ローリング・ストーンズのメキシコ盤『THEIR SATANIC MAJESTIES REQUEST』です。これは以前ジャケットだけDiff.カヴァーの時に紹介しましたが、このレコードはカヴァーだけではなく音源も面白いです。タイトルは『サタニック』ではなく「2000光年~」をスペイン語にした『A 2000 ANOS LUZ DE LA TIERRA』となっています。メキシコでは1968年に入ってから発売され、規格番号はモノラルM 1348、ステレオ1348です。ジャケットはモノラル、ステレオ共通でクレジットがないため外からはモノラルかステレオかは判別できません。以前紹介したアルゼンチン盤の『GET YER YA-YA'S OUT』のようにシールドの上からステレオのステッカーが貼ってあったんでしょうか?このモノラル、ステレオに関しては謎の部分が多く後で詳しく触れます。レーベルはLONDONでメキシコでの発売元Peerlessです。ジャケットは厚い紙で作られています。
右上の部分です。Peerlessのロゴと規格番号の1348があります。
左上にLONDONのロゴがあります。
裏ジャケです。タイトルと曲目だけのシンプルなデザインです。
裏ジャケ右上にPeerlessと規格番号の1348があります。
曲目の部分です。全てスペイン語で書かれています。その下に英語でクレジットがあります。曲目の左側にLONDONのロゴがあります。
65年から69年まで作られていたモノラル用の赤ラベルです。LONDONのロゴの上にffrrの耳のマークがあります。面表示はなく、規格番号の後にA/Bとあります。マトリクスは手書きでLD-1348-A M/LD-1348-B Mです。
B面のラベルです。
66年から72年まで使われていたステレオ用のラベルです。ラベルの中央にFULL FREQUENCY STEREOPHONIC SOUNDの文字があります。LONDONのロゴの上にffrrのマークがあります。下半分の曲目の部分はモノラルと同じです。マトリクスは手書きでLD-1348-A M/LD-1348-B Mです。これってモノラルと同じマト?内容はモノラルでした。ラベルに堂々とSTEREOPOHICとクレジットがあるのにモノラルとはこれは何が何だか分からなくなってきました(笑)。

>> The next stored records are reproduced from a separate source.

(* ===== verification/GuardDemo.v ===== *)
(** * The guard: concrete instances

    A node that posts to a server while another process writes to the journal:
    the connection breaks, the request is sent again under [repeat] and refused
    under [fail]; an answer is returned again from the record after a restart;
    approvals and their details. *)

From S2P Require Import Prelude Str BMap Sorting Json Serde Events ValueBag RunState RunStateInv RunStateOps RunStateDemo AuditRules TraceIds JournalFile JournalLines JournalRepair JournalWriter JournalSafety JournalSystem JournalDemo Graph EngineTypes EngineWorld Guard GuardSpec GuardSystem GuardBinding.
From stdpp Require Import relations.

#[local] Arguments s : simpl never.

(** A digest of 64 hexadecimal digits. *)
Definition checksum (b : list Z) : Z := foldl (λ h x, (h * 1000003 + x + 1) mod 2 ^ 240)%Z 5381%Z b.
#[local] Instance guard_sha : Sha256Bytes := { sha256_bytes_hex b := hex_go 64 (checksum b) [] }.
#[local] Instance guard_sha_laws : Sha256BytesLaws.
Proof. split. intros b. exact (hex_go_id 64 (checksum b) [] 0 (conj eq_refl (List.Forall_nil _))). Qed.
#[local] Instance guard_messages : Messages := {
  journal_error_text := λ _, s"journal";
  expr_error_text := λ _, s"expression";
  debug_when := λ _, s"None";
}.
#[local] Instance guard_texts : GuardTexts := {
  json_error_text := λ _, s"json";
  not_found_text := s"not found";
}.

Definition post_node (policy : RetryOnIndeterminate) : NodeDef :=
  mkNodeDef (s"post") (s"http") [] None AllSucceeded None None (Some (mkRetryPolicy 3 0 None policy)) [].
Definition post_context (effects : SideEffects) (confirmed : bmap bool) : GuardContext :=
  mkGuardContext (s"r1") (s"/run/meta") confirmed effects ScInvocation None.
(** Before every effect the other process writes a record. *)
Definition chatter (n : nat) (x : Disk * list JournalWriter) : Disk * list JournalWriter :=
  match x.2 with
  | [] => x
  | w :: peers =>
      let e := writer_event demo_clock Written Written (s"step_started") (demo_payload demo_node) x.1 w in
      (e.1.1, e.1.2 :: peers)
  end.
Definition calm_with (answer : result GatewayError HttpOutput) : Surroundings HttpOutput :=
  mkSurroundings _ HttpOutput chatter (λ _, demo_clock) (λ _, (Written, Written)) (λ _, false) (λ _, None)
    (λ _, None) (λ _, None) (λ _, true) (λ _, answer).
Definition broken : Surroundings HttpOutput := calm_with (Err (HttpFailed false false (s"disconnected"))).
Definition created : HttpOutput := mkHttpOutput 201 (s"https://h/x") [] [111%Z; 107%Z] None.
Definition answering : Surroundings HttpOutput := calm_with (Ok created).
Definition guard_opened : Disk :=
  (create_with_policies demo_disk (s"r1") demo_limits audit_policy_default (audit_within 100000)).1.
Definition guard_writer : JournalWriter := writer_within 100000.
Definition fresh_actor : Actor := mkActor guard_opened [guard_writer] guard_writer [] [] 0 true [].

Definition post cx su policy (g : Actor) : Actor * result StepError (Called HttpOutput) :=
  http_exchange cx su (post_node policy) (s"POST") (s"https://h/x?b=1&a=2") (s"https://h/x?b=*&a=*")
    [(s"Accept", s"text/plain")] (Some [104%Z; 105%Z]) [] g.
Definition allowed : GuardContext := post_context SeAllowed [].

(** ** Sent twice, with a record of it *)

Definition once (policy : RetryOnIndeterminate) : Actor := (post allowed broken policy fresh_actor).1.
Definition again (policy : RetryOnIndeterminate) (g : Actor) : Actor := (post allowed broken policy g).1.
Definition twice (policy : RetryOnIndeterminate) : Actor := again policy (once policy).

Lemma guard_created :
  create_with_policies demo_disk (s"r1") demo_limits audit_policy_default (audit_within 100000)
  = (guard_opened, Ok guard_writer).
Proof. vm_compute. reflexivity. Qed.
Lemma fresh_ok : site_ok demo_limits allowed [] demo_prefix fresh_actor.
Proof.
  destruct (create_safe _ _ demo_prefix _ _ _ _ _ _ _ demo_disk_ok guard_created) as [Hd Hw].
  destruct (create_safe _ _ [] _ _ _ _ _ _ _ demo_disk_ok guard_created) as [_ Hw'].
  exists demo_prefix. split; [split|].
  - split; [exists (state_of demo_prefix); exact Hd | exact (Hw _ eq_refl (reflexivity _))].
  - apply Forall_singleton. exact (Hw' _ eq_refl (prefix_nil _)).
  - apply prefix_nil.
  - apply prefix_nil.
  - split; [by intros x Hx%not_elem_of_nil | by intros []].
Qed.
Lemma chatter_ok answer : others_ok (calm_with answer) allowed demo_limits.
Proof.
  intros n d [|w peers]; [constructor|]. apply rtc_once.
  exact (StepEvent demo_limits (s"r1") (mkSystem d (w :: peers)) 0 w demo_clock Written Written
    (s"step_started") (demo_payload demo_node) _ _ _ eq_refl (demo_payload_exact demo_node eq_refl) (triple_eta _)).
Qed.
Lemma post_step su policy g : others_ok su allowed demo_limits →
  site_step demo_limits allowed g (post allowed su policy g).1.
Proof. intros Hsu. unfold post. exact (SiteHttp demo_limits allowed g su _ _ _ _ _ _ _ Hsu). Qed.
Lemma post_twice policy : rtc (site_step demo_limits allowed) fresh_actor (twice policy).
Proof.
  apply (rtc_l _ _ (once policy)); [exact (post_step broken policy fresh_actor (chatter_ok _))|].
  unfold twice. generalize (once policy) as g. intros g. apply rtc_once. exact (post_step broken policy g (chatter_ok _)).
Qed.

Lemma sent_at_most_once_witness :
  (∃ x y, gu_sends (twice RetryRepeat) = [x; y] ∧ sn_id x = sn_id y ∧
     ∃ journal, excused journal x y) ∧
  length (gu_sends (twice RetryFail)) = 1.
Proof.
  split; [|vm_compute; reflexivity].
  destruct (sent_at_most_once demo_limits allowed demo_prefix _ _ fresh_ok (post_twice RetryRepeat))
    as (journal & stats & _ & _ & Hx).
  destruct (gu_sends (twice RetryRepeat)) as [|x [|y [|z l]]] eqn:E;
    [exfalso; revert E; vm_compute; discriminate.. | | exfalso; revert E; vm_compute; discriminate].
  exists x, y. split; [reflexivity|].
  assert (Hid : sn_id x = sn_id y) by (revert E; vm_compute; intros [= <- <-]; reflexivity).
  split; [exact Hid|]. exists journal. apply (Hx [] x [] y []); [reflexivity | exact Hid].
Defined.

(** ** Answered once *)

Notation operate_post su g :=
  (operate su allowed ser_http_output de_http_output (s"corrupt") (post_node RetryFail) (s"http")
     (s"https://h/x") None (s"call-1") g) (only parsing).
Definition post_id : str := operation_key allowed (post_node RetryFail) (s"call-1").
Definition after_post : Actor := (operate_post answering fresh_actor).1.
Lemma post_answered : operate_post answering fresh_actor = (after_post, Ok (created, Some post_id)).
Proof. vm_compute. reflexivity. Qed.
Lemma created_ok : http_output_ok created.
Proof. split; [done|]. repeat constructor; done. Qed.
Lemma exact_http_event o : event_value (ser_http_output o).
Proof. split; [reflexivity | apply exact_http_output]. Qed.

(** The process is stopped and started again. *)
Definition restarted : Disk * result JError JournalWriter :=
  create_with_policies (gu_disk after_post) (s"r1") demo_limits audit_policy_default (audit_within 100000).
Definition reopened : Actor :=
  after_post <| gu_disk := restarted.1 |> <| gu_writer := the_ok guard_writer restarted.2 |> <| gu_alive := true |>.
Lemma reopened_step : site_step demo_limits allowed after_post reopened.
Proof.
  apply (SiteRestart demo_limits allowed after_post audit_policy_default (audit_within 100000)).
  vm_compute. reflexivity.
Qed.
Definition scanned (g : Actor) : JournalScan :=
  the_ok (mkJournalScan [] journal_stats_default) (read_journal_values (dk_journal (gu_disk g)) demo_limits).
Lemma after_post_reads : read_journal_values (dk_journal (gu_disk after_post)) demo_limits =
  Ok (mkJournalScan (scan_events (scanned after_post)) (scan_stats (scanned after_post))).
Proof. vm_compute. reflexivity. Qed.
Lemma reopened_reads : read_journal_values (dk_journal (gu_disk reopened)) demo_limits =
  Ok (mkJournalScan (scan_events (scanned after_post) ++ []) (scan_stats (scanned reopened))).
Proof. vm_compute. reflexivity. Qed.
Lemma post_results : gu_results reopened = [].
Proof. vm_compute. reflexivity. Qed.
Lemma post_attempts :
  default 0%Z (bm_get post_id (rs_operation_attempts (jw_state (gu_writer reopened)))) = 1%Z.
Proof. vm_compute. reflexivity. Qed.
Lemma post_known :
  known (operation_digest (s"https://h/x") None) (s"call-1") (record_of reopened post_id).
Proof. eexists. split; [vm_compute; reflexivity|]. split; vm_compute; reflexivity. Qed.
Lemma post_small : (zlen (to_vec (ser_http_output created)) ≤ OPERATION_RESULT_MAX_BYTES)%Z.
Proof. vm_compute. discriminate. Qed.
Lemma post_no_collision : no_collision (to_vec (ser_http_output created)) (gu_results reopened).
Proof. intros b Hb. rewrite post_results in Hb. discriminate Hb. Qed.

(** The second call would meet a broken connection, but sends nothing. *)
Lemma resend_returns_recorded_witness :
  gu_sends (operate_post broken reopened).1 = gu_sends reopened ∧
  (operate_post broken reopened).2 = Ok (created, None).
Proof.
  destruct (operate_post broken reopened) as [g3 res] eqn:E.
  destruct (resend_returns_recorded demo_limits allowed answering broken ser_http_output de_http_output
    (s"corrupt") (post_node RetryFail) (s"http") (s"https://h/x") None (s"call-1") fresh_actor after_post
    reopened g3 created post_id res demo_prefix _ [] _ _ (chatter_ok _) (chatter_ok _) exact_http_event
    (http_output_back created created_ok) fresh_ok post_answered (rtc_once _ _ reopened_step)
    after_post_reads reopened_reads (λ v Hv, False_ind _ (proj1 (elem_of_nil v) Hv)) post_no_collision E)
    as (Hs & _ & _ & _ & Hok).
  split; [exact Hs|]. apply Hok; [exact post_known | exact post_small | discriminate |]. rewrite post_attempts.
  split; [discriminate | reflexivity].
Defined.

(** ** Approvals *)

Definition asking (confirmed : bmap bool) : GuardContext := post_context SeConfirm confirmed.
Notation require_post cx target g :=
  (require_side_effect answering cx (post_node RetryFail) (s"mcp:post") target None (s"call-1") g)
  (only parsing).
Definition asked : Actor * result StepError (option Confirm) :=
  require_post (asking []) (s"https://h/x") fresh_actor.
Definition shown : Confirm :=
  match asked.2 with Ok (Some c) => c | _ => mkConfirm [] [] [] [] false None [] ScContent end.
Definition approved : GuardContext := asking [(cf_id shown, true)].
Definition passed : Actor := (require_post approved (s"https://h/x") fresh_actor).1.
Lemma post_shown : require_post (asking []) (s"https://h/x") fresh_actor = (asked.1, Ok (Some shown)).
Proof. vm_compute. reflexivity. Qed.
Lemma post_passed : require_post approved (s"https://h/x") fresh_actor = (passed, Ok None).
Proof. vm_compute. reflexivity. Qed.
Lemma approved_only id : bm_get id (gc_confirmations approved) = Some true → id = cf_id shown.
Proof.
  change (gc_confirmations approved) with [(cf_id shown, true)]. cbn [bm_get].
  destruct (str_eqb_spec id (cf_id shown)) as [E|E]; [intros _; exact E | discriminate].
Qed.
Lemma shown_scope : gc_scope approved = cf_scope shown.
Proof. vm_compute. reflexivity. Qed.
Lemma other_refused : is_ok (require_post approved (s"https://h/y") fresh_actor).2 = true ∧
  (require_post approved (s"https://h/y") fresh_actor).2 ≠ Ok None.
Proof. split; vm_compute; [reflexivity | discriminate]. Qed.
Lemma target_plain : nul_free (s"https://h/x").
Proof. apply (bool_decide_unpack _). vm_compute. exact I. Qed.
Lemma node_plain : 58%Z ∉ nd_id (post_node RetryFail).
Proof. apply (bool_decide_unpack _). vm_compute. exact I. Qed.

Lemma approval_covers_its_request_witness :
  (require_post approved (s"https://h/y") fresh_actor).2 ≠ Ok None ∧
  utf8_bytes (s"https://h/x") = utf8_bytes (cf_target shown).
Proof.
  split; [exact (proj2 other_refused)|].
  exact (proj1 (proj2 (proj2 (approval_covers_its_request answering (asking []) (post_node RetryFail)
    (s"mcp:post") (s"https://h/x") None (s"call-1") fresh_actor asked.1 shown answering approved
    (post_node RetryFail) (s"mcp:post") (s"https://h/x") None (s"call-1") fresh_actor passed post_shown
    approved_only shown_scope (or_introl eq_refl) post_passed node_plain node_plain target_plain
    target_plain I I (λ _, eq_refl))))).
Defined.

Definition accept_a : bmap str := [(s"Accept", s"a")].
Definition accept_b : bmap str := [(s"accept", s"a")].
Lemma same_details :
  http_details_with_url (s"POST") accept_a None [] (s"r1") (s"https://h/x") =
  http_details_with_url (s"POST") accept_b None [] (s"r1") (s"https://h/x").
Proof. vm_compute. reflexivity. Qed.
Lemma plain_headers : nul_free_pairs (lower_names accept_a) ∧ nul_free_pairs (lower_names accept_b).
Proof.
  split; intros kv ->%list_elem_of_singleton; split; apply (bool_decide_unpack _); vm_compute; exact I.
Qed.
Lemma plain_query : nul_free_pairs [].
Proof. intros kv Hkv. by apply not_elem_of_nil in Hkv. Qed.
Lemma distinct_demo :
  distinct_requests (s"r1") accept_a accept_b None None [] [] (s"https://h/x") (s"https://h/x").
Proof.
  split; [intros _; vm_compute; reflexivity | intros b b' Hb; discriminate Hb
         | intros _; reflexivity | intros _; reflexivity].
Qed.
Lemma http_details_determine_request_witness :
  pair_texts (lower_names accept_a) = pair_texts (lower_names accept_b).
Proof.
  exact (proj1 (proj2 (http_details_determine_request (s"r1") (s"POST") accept_a None [] (s"https://h/x")
    (s"POST") accept_b None [] (s"https://h/x") distinct_demo (proj1 plain_headers) (proj2 plain_headers)
    plain_query plain_query same_details))).
Defined.

Lemma url_parts_demo l : l ≠ [] → forallb (λ p, bool_decide (35%Z ∉ p ∧ 38%Z ∉ p ∧ 59%Z ∉ p)) l = true →
  url_parts (s"https://h/x") l [].
Proof.
  intros Hl Hp. split; [split; apply (bool_decide_unpack _); vm_compute; exact I | done | | by left].
  apply Forall_forall. intros p Hin. rewrite forallb_forall in Hp. apply (bool_decide_unpack _), Is_true_true_2, Hp.
  by apply list_elem_of_In.
Qed.
Lemma canonical_url_up_to_order_witness :
  canonical_http_url (url_of (s"https://h/x") [s"b=1"; s"a=2"] []) =
  canonical_http_url (url_of (s"https://h/x") [s"a=2"; s"b=1"] []).
Proof.
  apply (canonical_url_up_to_order (s"https://h/x") [s"b=1"; s"a=2"] [] (s"https://h/x") [s"a=2"; s"b=1"] []).
  - by apply url_parts_demo.
  - by apply url_parts_demo.
  - split; [reflexivity|]. split; [apply perm_swap | reflexivity].
Defined.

B面のラベルです。こちらも中央に堂々とステレオのクレジットがありますが、モノラルです。
72年から78年まで使われていたステレオ用のラベルですが、こちらもやっぱりモノラルです。ステレオの表示は何処にもなく規格番号からモノラルにあったMが消えています。オープン・ロンドンで、下半分の曲目などの文字の配置は上のラベルと同じです。マトリクスは手書きでMS-1348-A/MS-1348-Bです。
B面のラベルです。
最初にジャケットだけではなく音源も面白いと書きましたが、このメキシコ盤は曲間が異常に長く、たとえば「Sing This All Together」が終わり聞きなれた感覚で「Citadel」のイントロを待っていると全然出てこないので調子が狂ってしまいます(笑)。面白いのは曲間があるため隠しトラックの「コズミック・クリスマス」が独立している事。そして「She's A Rainbow」はストリート・ノイズの後無音になり少したってからイントロのピアノが始まります。そしてシングルのようにフェードアウトしてしまい、「The Lantern」は鐘の音からフェイドインで始まります。その他全部の曲の曲間が通常の2倍以上はあるので聞きなれたサタニックとはなんだか違う感覚で楽しめます。この曲間が長いのは70年代のラベルまで同じです。また、ステレオと表記してあるのにずっとモノラルだったのは、何らかの事情でメキシコにはステレオのマスターが届かなくて仕方がなくステレオと偽って発売したのではないでしょうか。そうだとしたらかなりテキトーですがこの時代はそんなものだったのかもしれませんね。このレコードはジャケットが独自のもので面白いですが、内容も長い曲間や疑似ステで珍品ともいえるレコードですね!